A slice of pineapple or melon is also 1 portion, and 3 heaped tablespoons of vegetables is another portion. Adding a tablespoon of dried fruit, such as raisins, to your morning cereal is an easy way to get 1 portion.
In the evening, have a portion of vegetables with dinner and fresh fruit with plain, lower fat yoghurt for dessert to reach your 5 A Day. Find out more about what counts towards your 5 A Day. Starchy foods should make up just over a third of everything you eat. This means your meals should be based on these foods. Choose wholegrain or wholemeal varieties of starchy foods, such as brown rice, wholewheat pasta, and brown, wholemeal or higher fibre white bread.
Potatoes with the skins on are a great source of fibre and vitamins. For example, when having boiled potatoes or a jacket potato, eat the skin too. Find out more about starchy foods. Milk and dairy foods, such as cheese and yoghurt, are good sources of protein.
They also contain calcium, which helps keep your bones healthy. Find out more about milk and dairy foods. These foods are all good sources of protein, which is essential for the body to grow and repair itself. Meat is a good source of protein, vitamins and minerals, including iron, zinc and B vitamins.
It's also one of the main sources of vitamin B Choose lean cuts of meat and skinless poultry whenever possible to cut down on fat. Always cook meat thoroughly.
Eggs and fish are also good sources of protein, and contain many vitamins and minerals. Oily fish is particularly rich in omega-3 fatty acids. Aim to eat at least 2 portions of fish a week , including 1 portion of oily fish. You can choose from fresh, frozen or canned, but remember that canned and smoked fish can often be high in salt.
Pulses, including beans, peas and lentils, are naturally very low in fat and high in fibre, protein, vitamins and minerals. Nuts are high in fibre, and unsalted nuts make a good snack.
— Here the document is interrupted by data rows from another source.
(* ===== verification/AccountLocks.v ===== *)
(** * Thread-aware account locks

    [scheduler/src/impls/prio_graph_scheduler/thread_aware_account_locks.rs]:
    the read/write lock table that decides on which worker threads a
    transaction may be scheduled.  [ThreadAwareAccountLocks] is translated
    method by method; [wcount] and [rcount] give its abstract meaning (how many
    write and read locks a thread holds on an account) and the lemmas state
    every method in these terms. *)
From S2P Require Import Prelude ThreadSets.

Module AccountLocks.

Section Defs.
Context {Pubkey : Type} `{Countable Pubkey}.

(** ** Data *)

Record AccountWriteLocks := mkWriteLocks { wl_thread_id : ThreadId; wl_lock_count : Z }.

Record AccountReadLocks := mkReadLocks { rl_thread_set : ThreadSet.t; rl_lock_counts : list Z }.

Record AccountLocks := mkAccountLocks {
  write_locks : option AccountWriteLocks;
  read_locks : option AccountReadLocks
}.

(** [#[derive(Default)]] *)
Definition AccountLocks_default : AccountLocks := mkAccountLocks None None.

Record ThreadAwareAccountLocks := mkLocks {
  num_threads : nat;
  locks : gmap Pubkey AccountLocks
}.

Definition set_locks (s : ThreadAwareAccountLocks) (m : gmap Pubkey AccountLocks) :
  ThreadAwareAccountLocks := mkLocks (num_threads s) m.

(** ** Operations *)

Definition new (num_threads : nat) : res ThreadAwareAccountLocks :=
  _ ← assert_res (bool_decide (0 < num_threads)) "num threads must be > 0";
  _ ← assert_res (bool_decide (num_threads ≤ MAX_THREADS)) "num threads must be <= {MAX_THREADS}";
  Ok (mkLocks num_threads ∅).

Definition schedulable_threads (WRITE : bool) (s : ThreadAwareAccountLocks)
    (account : Pubkey) : res ThreadSet.t :=
  match locks s !! account with
  | None => ThreadSet.any (num_threads s)
  | Some (mkAccountLocks None (Some rl)) =>
      if WRITE then
        match ThreadSet.only_one_contained (rl_thread_set rl) with
        | Some t => ThreadSet.only t
        | None => Ok ThreadSet.none
        end
      else ThreadSet.any (num_threads s)
  | Some (mkAccountLocks (Some wl) None) => ThreadSet.only (wl_thread_id wl)
  | Some (mkAccountLocks (Some wl) (Some rl)) =>
      _ ← assert_res (bool_decide (ThreadSet.only_one_contained (rl_thread_set rl) =
                                   Some (wl_thread_id wl))) "assertion `left == right` failed";
      Ok (rl_thread_set rl)
  | Some (mkAccountLocks None None) => Panic "unreachable"
  end.

Definition read_schedulable_threads (s : ThreadAwareAccountLocks) (account : Pubkey) :
  res ThreadSet.t := schedulable_threads false s account.

Definition write_schedulable_threads (s : ThreadAwareAccountLocks) (account : Pubkey) :
  res ThreadSet.t := schedulable_threads true s account.

(** One of the two [for] loops of [accounts_schedulable_threads]: [None] is
    the early [return None]. *)
Fixpoint narrow_threads (f : Pubkey → res ThreadSet.t) (schedulable : ThreadSet.t)
    (accounts : list Pubkey) : res (option ThreadSet.t) :=
  match accounts with
  | [] => Ok (Some schedulable)
  | account :: accounts =>
      s ← f account;
      let schedulable := ThreadSet.bitand schedulable s in
      if ThreadSet.is_empty schedulable then Ok None
      else narrow_threads f schedulable accounts
  end.

Definition accounts_schedulable_threads (s : ThreadAwareAccountLocks)
    (write_account_locks read_account_locks : list Pubkey) : res (option ThreadSet.t) :=
  all ← ThreadSet.any (num_threads s);
  w ← narrow_threads (write_schedulable_threads s) all write_account_locks;
  match w with
  | None => Ok None
  | Some w => narrow_threads (read_schedulable_threads s) w read_account_locks
  end.

Definition write_lock_account (s : ThreadAwareAccountLocks) (account : Pubkey)
    (thread_id : ThreadId) : res ThreadAwareAccountLocks :=
  let entry := default AccountLocks_default (locks s !! account) in
  _ ← match read_locks entry with
      | Some rl => assert_res (bool_decide (ThreadSet.only_one_contained (rl_thread_set rl) =
                                            Some thread_id))
                     "outstanding read lock must be on same thread"
      | None => Ok ()
      end;
  wl ← match write_locks entry with
       | Some wl =>
           _ ← assert_res (bool_decide (wl_thread_id wl = thread_id))
                 "outstanding write lock must be on same thread";
           c ← checked_add u32_max (wl_lock_count wl) 1;
           Ok (mkWriteLocks (wl_thread_id wl) c)
       | None => Ok (mkWriteLocks thread_id 1)
       end;
  Ok (set_locks s (<[account := mkAccountLocks (Some wl) (read_locks entry)]> (locks s))).

Definition write_unlock_account (s : ThreadAwareAccountLocks) (account : Pubkey)
    (thread_id : ThreadId) : res ThreadAwareAccountLocks :=
  entry ← expect (locks s !! account) "write lock must exist for account";
  wl ← expect (write_locks entry) "write lock must exist for account";
  _ ← assert_res (bool_decide (wl_thread_id wl = thread_id))
        "outstanding write lock must be on same thread";
  c ← checked_sub (wl_lock_count wl) 1;
  Ok (set_locks s
    (if decide (c = 0%Z) then
       match read_locks entry with
       | None => delete account (locks s)
       | Some rl => <[account := mkAccountLocks None (Some rl)]> (locks s)
       end
     else <[account := mkAccountLocks (Some (mkWriteLocks (wl_thread_id wl) c))
                                      (read_locks entry)]> (locks s))).

Definition read_lock_account (s : ThreadAwareAccountLocks) (account : Pubkey)
    (thread_id : ThreadId) : res ThreadAwareAccountLocks :=
  let entry := default AccountLocks_default (locks s !! account) in
  _ ← match write_locks entry with
      | Some wl => assert_res (bool_decide (wl_thread_id wl = thread_id))
                     "outstanding write lock must be on same thread"
      | None => Ok ()
      end;
  rl ← match read_locks entry with
       | Some rl =>
           ts ← ThreadSet.insert (rl_thread_set rl) thread_id;
           c ← vec_get (rl_lock_counts rl) thread_id;
           c ← checked_add u32_max c 1;
           cs ← vec_set (rl_lock_counts rl) thread_id c;
           Ok (mkReadLocks ts cs)
       | None =>
           cs ← vec_set (replicate MAX_THREADS 0%Z) thread_id 1%Z;
           ts ← ThreadSet.only thread_id;
           Ok (mkReadLocks ts cs)
       end;
  Ok (set_locks s (<[account := mkAccountLocks (write_locks entry) (Some rl)]> (locks s))).

Definition read_unlock_account (s : ThreadAwareAccountLocks) (account : Pubkey)
    (thread_id : ThreadId) : res ThreadAwareAccountLocks :=
  entry ← expect (locks s !! account) "read lock must exist for account";
  rl ← expect (read_locks entry) "read lock must exist for account";
  b ← ThreadSet.contains (rl_thread_set rl) thread_id;
  _ ← assert_res b "outstanding read lock must be on same thread";
  c ← vec_get (rl_lock_counts rl) thread_id;
  c ← checked_sub c 1;
  cs ← vec_set (rl_lock_counts rl) thread_id c;
  if decide (c = 0%Z) then
    ts ← ThreadSet.remove (rl_thread_set rl) thread_id;
    Ok (set_locks s
      (if ThreadSet.is_empty ts then
         match write_locks entry with
         | None => delete account (locks s)
         | Some wl => <[account := mkAccountLocks (Some wl) None]> (locks s)
         end
       else <[account := mkAccountLocks (write_locks entry) (Some (mkReadLocks ts cs))]> (locks s)))
  else Ok (set_locks s
    (<[account := mkAccountLocks (write_locks entry)
                    (Some (mkReadLocks (rl_thread_set rl) cs))]> (locks s))).

Definition lock_accounts (s : ThreadAwareAccountLocks)
    (write_account_locks read_account_locks : list Pubkey) (thread_id : ThreadId) :
    res ThreadAwareAccountLocks :=
  _ ← assert_res (bool_decide (thread_id < num_threads s)) "thread_id must be < num_threads";
  s ← fold_res (λ s account, write_lock_account s account thread_id) s write_account_locks;
  fold_res (λ s account, read_lock_account s account thread_id) s read_account_locks.

Definition unlock_accounts (s : ThreadAwareAccountLocks)
    (write_account_locks read_account_locks : list Pubkey) (thread_id : ThreadId) :
    res ThreadAwareAccountLocks :=
  s ← fold_res (λ s account, write_unlock_account s account thread_id) s write_account_locks;
  fold_res (λ s account, read_unlock_account s account thread_id) s read_account_locks.

Definition try_lock_accounts (s : ThreadAwareAccountLocks)
    (write_account_locks read_account_locks : list Pubkey) (allowed_threads : ThreadSet.t)
    (thread_selector : ThreadSet.t → res ThreadId) :
    res (ThreadAwareAccountLocks * option ThreadId) :=
  sched ← accounts_schedulable_threads s write_account_locks read_account_locks;
  match sched with
  | None => Ok (s, None)
  | Some sched =>
      let schedulable_threads := ThreadSet.bitand sched allowed_threads in
      if ThreadSet.is_empty schedulable_threads then Ok (s, None)
      else
        thread_id ← thread_selector schedulable_threads;
        s ← lock_accounts s write_account_locks read_account_locks thread_id;
        Ok (s, Some thread_id)
  end.

(** ** Abstract meaning *)

(** Write and read locks thread [t] holds on [a]. *)
Definition entry_wcount (e : AccountLocks) (t : ThreadId) : Z :=
  match write_locks e with
  | Some wl => if decide (wl_thread_id wl = t) then wl_lock_count wl else 0
  | None => 0
  end.
Definition entry_rcount (e : AccountLocks) (t : ThreadId) : Z :=
  match read_locks e with
  | Some rl => default 0%Z (rl_lock_counts rl !! t)
  | None => 0
  end.
Definition wcount (s : ThreadAwareAccountLocks) (a : Pubkey) (t : ThreadId) : Z :=
  match locks s !! a with Some e => entry_wcount e t | None => 0 end.
Definition rcount (s : ThreadAwareAccountLocks) (a : Pubkey) (t : ThreadId) : Z :=
  match locks s !! a with Some e => entry_rcount e t | None => 0 end.

(** Thread [t] may take a (write) lock on [a]: no other thread holds a
    conflicting one. *)
Definition can_lock (WRITE : bool) (s : ThreadAwareAccountLocks) (a : Pubkey)
    (t : ThreadId) : Prop :=
  ∀ t', t' ≠ t → wcount s a t' = 0%Z ∧ (WRITE = true → rcount s a t' = 0%Z).

(** Thread [t] may take all the locks of a transaction. *)
Definition can_lock_all (s : ThreadAwareAccountLocks) (w r : list Pubkey) (t : ThreadId) : Prop :=
  t < num_threads s ∧ (∀ a, a ∈ w → can_lock true s a t) ∧ (∀ a, a ∈ r → can_lock false s a t).

(** Representation invariant of an entry and of the table. *)
Record read_wf (n : nat) (rl : AccountReadLocks) : Prop := {
  read_set_wf : ThreadSet.wf (rl_thread_set rl);
  read_len : length (rl_lock_counts rl) = MAX_THREADS;
  read_nonempty : ∃ i, i ∈ rl_thread_set rl;
  read_lt : ∀ i, i ∈ rl_thread_set rl → i < n;
  read_counts : ∀ i c, rl_lock_counts rl !! i = Some c →
    (0 ≤ c ≤ u32_max)%Z ∧ ((0 < c)%Z ↔ i ∈ rl_thread_set rl)
}.
Record entry_wf (n : nat) (e : AccountLocks) : Prop := {
  entry_some : is_Some (write_locks e) ∨ is_Some (read_locks e);
  entry_write : ∀ wl, write_locks e = Some wl →
    wl_thread_id wl < n ∧ (1 ≤ wl_lock_count wl ≤ u32_max)%Z;
  entry_read : ∀ rl, read_locks e = Some rl → read_wf n rl;
  entry_mixed : ∀ wl rl, write_locks e = Some wl → read_locks e = Some rl →
    ∀ i, i ∈ rl_thread_set rl → i = wl_thread_id wl
}.
Record wf (s : ThreadAwareAccountLocks) : Prop := {
  wf_threads : 0 < num_threads s ≤ MAX_THREADS;
  wf_entries : map_Forall (λ _, entry_wf (num_threads s)) (locks s)
}.

(** Occurrences of an account in a lock list. *)
Definition occ (a : Pubkey) (l : list Pubkey) : Z :=
  sumZ (λ x, if decide (x = a) then 1%Z else 0%Z) l.

End Defs.

Arguments ThreadAwareAccountLocks Pubkey {_ _}.

End AccountLocks.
But they do still contain high levels of fat, so eat them in moderation. Read more about eggs and pulses and beans. Swapping to unsaturated fats can help lower cholesterol. Find out more about the different types of fats. In fact, cooking vegetables can diminish their nutritional value.
So consider a slaw or salad of freshly grated or sliced vegetables as one way to get crunch and power-packed nutrition. For that matter, raw vegetables make an excellent addition to other foods that help round out a meal, such as rice, bean, and pasta dishes. The final element to knowing what constitutes a balanced meal is the moderation of certain foods. Specifically, sweets, fats, and oils should be consumed the least.
In fact, most cuts of beef can add a considerable amount of dietary fat and cholesterol and should be limited. This extends to egg yolks as well, which are best restricted to only once or twice per week.
Excellent sources of protein in place of meat and eggs include legumes, cheese, and dark green, leafy vegetables. A good source of protein and calcium.
How much should I eat per meal?! Average Portion Sizes: Protein Meat, fish and chicken, g Lentils and pulses, g cooked Tofu, g 2 eggs, g Nuts and seeds, 25g Carbohydrates Rice, couscous and bulgur, 60g uncooked Potatoes, g Pasta, 70g uncooked Vegetables The average portion size for raw vegetables is 80g per serving Fats: oils, butter Approximately 10ml. Related posts. Why eating together matters. This article was tagged as.